[Exercise goal] Take the material below and reproduce, word for word, only the lines from the line with "forall p n, p" through the line with "destruct (prepare_ok_acked _".

[Material shown]
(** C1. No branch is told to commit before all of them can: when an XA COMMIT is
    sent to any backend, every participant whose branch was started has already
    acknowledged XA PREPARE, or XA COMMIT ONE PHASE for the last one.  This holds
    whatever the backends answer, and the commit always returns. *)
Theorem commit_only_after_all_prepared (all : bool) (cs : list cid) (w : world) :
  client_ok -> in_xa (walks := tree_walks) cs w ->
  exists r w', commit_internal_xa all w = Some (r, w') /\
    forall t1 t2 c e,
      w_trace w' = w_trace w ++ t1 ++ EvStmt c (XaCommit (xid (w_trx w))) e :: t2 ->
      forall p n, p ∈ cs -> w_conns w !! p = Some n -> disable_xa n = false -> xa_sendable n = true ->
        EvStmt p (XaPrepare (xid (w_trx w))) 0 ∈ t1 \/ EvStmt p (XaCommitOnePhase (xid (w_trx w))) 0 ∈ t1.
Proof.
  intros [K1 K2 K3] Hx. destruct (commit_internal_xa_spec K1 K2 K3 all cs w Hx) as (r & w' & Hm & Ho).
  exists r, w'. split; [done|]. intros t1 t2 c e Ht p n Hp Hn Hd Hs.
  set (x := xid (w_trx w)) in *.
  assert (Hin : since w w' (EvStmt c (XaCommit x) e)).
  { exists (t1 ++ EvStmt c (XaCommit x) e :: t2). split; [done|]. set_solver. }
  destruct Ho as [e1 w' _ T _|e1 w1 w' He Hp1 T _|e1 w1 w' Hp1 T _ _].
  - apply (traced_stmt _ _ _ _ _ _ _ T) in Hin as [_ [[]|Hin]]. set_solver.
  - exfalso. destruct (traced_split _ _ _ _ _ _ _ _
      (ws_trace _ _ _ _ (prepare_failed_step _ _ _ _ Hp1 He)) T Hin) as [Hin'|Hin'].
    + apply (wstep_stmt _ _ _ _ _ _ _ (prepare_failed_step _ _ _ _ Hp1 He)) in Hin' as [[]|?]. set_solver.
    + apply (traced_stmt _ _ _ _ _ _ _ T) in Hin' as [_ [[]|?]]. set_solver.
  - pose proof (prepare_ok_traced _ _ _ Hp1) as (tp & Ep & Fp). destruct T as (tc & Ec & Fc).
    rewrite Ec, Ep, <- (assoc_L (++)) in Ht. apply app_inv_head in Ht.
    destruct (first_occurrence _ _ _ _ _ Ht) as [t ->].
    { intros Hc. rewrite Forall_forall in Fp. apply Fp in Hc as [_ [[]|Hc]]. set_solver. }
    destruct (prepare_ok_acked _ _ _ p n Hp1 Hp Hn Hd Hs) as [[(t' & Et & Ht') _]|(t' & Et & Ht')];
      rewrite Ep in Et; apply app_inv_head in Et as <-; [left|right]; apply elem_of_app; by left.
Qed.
...
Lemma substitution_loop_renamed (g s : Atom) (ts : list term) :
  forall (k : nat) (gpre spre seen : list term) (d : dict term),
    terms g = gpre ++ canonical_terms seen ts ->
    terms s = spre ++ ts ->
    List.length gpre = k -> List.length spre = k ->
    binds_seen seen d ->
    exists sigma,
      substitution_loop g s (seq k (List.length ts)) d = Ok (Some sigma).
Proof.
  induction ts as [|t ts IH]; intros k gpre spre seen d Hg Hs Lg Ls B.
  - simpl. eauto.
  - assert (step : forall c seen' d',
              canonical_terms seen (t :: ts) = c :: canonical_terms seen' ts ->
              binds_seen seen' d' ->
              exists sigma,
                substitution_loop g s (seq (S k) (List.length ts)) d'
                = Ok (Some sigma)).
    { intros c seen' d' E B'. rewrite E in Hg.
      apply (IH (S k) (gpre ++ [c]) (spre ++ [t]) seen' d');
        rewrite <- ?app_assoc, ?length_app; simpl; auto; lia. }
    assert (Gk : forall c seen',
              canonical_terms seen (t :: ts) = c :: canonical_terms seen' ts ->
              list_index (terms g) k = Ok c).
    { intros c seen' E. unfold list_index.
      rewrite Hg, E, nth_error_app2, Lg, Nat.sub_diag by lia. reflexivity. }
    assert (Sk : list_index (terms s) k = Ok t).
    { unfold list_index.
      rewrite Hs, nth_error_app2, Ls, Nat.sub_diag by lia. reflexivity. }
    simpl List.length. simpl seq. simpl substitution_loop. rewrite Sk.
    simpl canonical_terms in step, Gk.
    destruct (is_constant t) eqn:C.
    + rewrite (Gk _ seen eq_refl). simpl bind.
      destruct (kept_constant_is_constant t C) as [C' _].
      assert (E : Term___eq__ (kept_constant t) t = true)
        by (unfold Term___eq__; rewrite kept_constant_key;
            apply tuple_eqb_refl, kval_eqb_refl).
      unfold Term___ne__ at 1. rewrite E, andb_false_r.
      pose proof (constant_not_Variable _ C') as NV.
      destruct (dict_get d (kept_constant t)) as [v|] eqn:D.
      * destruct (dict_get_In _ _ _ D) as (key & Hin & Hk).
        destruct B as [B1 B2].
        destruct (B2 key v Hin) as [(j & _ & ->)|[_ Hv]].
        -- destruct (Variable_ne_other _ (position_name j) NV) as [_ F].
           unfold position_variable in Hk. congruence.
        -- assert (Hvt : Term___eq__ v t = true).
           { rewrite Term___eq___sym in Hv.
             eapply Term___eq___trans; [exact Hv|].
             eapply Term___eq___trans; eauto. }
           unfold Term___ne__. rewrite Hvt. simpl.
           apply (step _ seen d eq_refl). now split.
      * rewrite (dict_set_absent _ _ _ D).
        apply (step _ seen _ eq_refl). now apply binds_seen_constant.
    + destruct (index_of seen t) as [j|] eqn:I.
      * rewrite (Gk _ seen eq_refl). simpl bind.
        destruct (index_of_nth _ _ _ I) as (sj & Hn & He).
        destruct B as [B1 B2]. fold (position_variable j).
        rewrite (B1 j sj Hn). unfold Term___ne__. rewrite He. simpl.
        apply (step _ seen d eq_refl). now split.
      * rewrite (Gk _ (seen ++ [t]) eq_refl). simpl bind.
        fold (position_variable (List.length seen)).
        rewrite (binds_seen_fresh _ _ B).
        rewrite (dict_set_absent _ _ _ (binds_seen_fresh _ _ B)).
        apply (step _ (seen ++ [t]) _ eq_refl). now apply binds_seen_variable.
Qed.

[Answer space]
      forall p n, p ∈ cs -> w_conns w !! p = Some n -> disable_xa n = false -> xa_sendable n = true ->
        EvStmt p (XaPrepare (xid (w_trx w))) 0 ∈ t1 \/ EvStmt p (XaCommitOnePhase (xid (w_trx w))) 0 ∈ t1.
Proof.
  intros [K1 K2 K3] Hx. destruct (commit_internal_xa_spec K1 K2 K3 all cs w Hx) as (r & w' & Hm & Ho).
  exists r, w'. split; [done|]. intros t1 t2 c e Ht p n Hp Hn Hd Hs.
  set (x := xid (w_trx w)) in *.
  assert (Hin : since w w' (EvStmt c (XaCommit x) e)).
  { exists (t1 ++ EvStmt c (XaCommit x) e :: t2). split; [done|]. set_solver. }
  destruct Ho as [e1 w' _ T _|e1 w1 w' He Hp1 T _|e1 w1 w' Hp1 T _ _].
  - apply (traced_stmt _ _ _ _ _ _ _ T) in Hin as [_ [[]|Hin]]. set_solver.
  - exfalso. destruct (traced_split _ _ _ _ _ _ _ _
      (ws_trace _ _ _ _ (prepare_failed_step _ _ _ _ Hp1 He)) T Hin) as [Hin'|Hin'].
    + apply (wstep_stmt _ _ _ _ _ _ _ (prepare_failed_step _ _ _ _ Hp1 He)) in Hin' as [[]|?]. set_solver.
    + apply (traced_stmt _ _ _ _ _ _ _ T) in Hin' as [_ [[]|?]]. set_solver.
  - pose proof (prepare_ok_traced _ _ _ Hp1) as (tp & Ep & Fp). destruct T as (tc & Ec & Fc).
    rewrite Ec, Ep, <- (assoc_L (++)) in Ht. apply app_inv_head in Ht.
    destruct (first_occurrence _ _ _ _ _ Ht) as [t ->].
    { intros Hc. rewrite Forall_forall in Fp. apply Fp in Hc as [_ [[]|Hc]]. set_solver. }
    destruct (prepare_ok_acked _ _ _ p n Hp1 Hp Hn Hd Hs) as [[(t' & Et & Ht') _]|(t' & Et & Ht')];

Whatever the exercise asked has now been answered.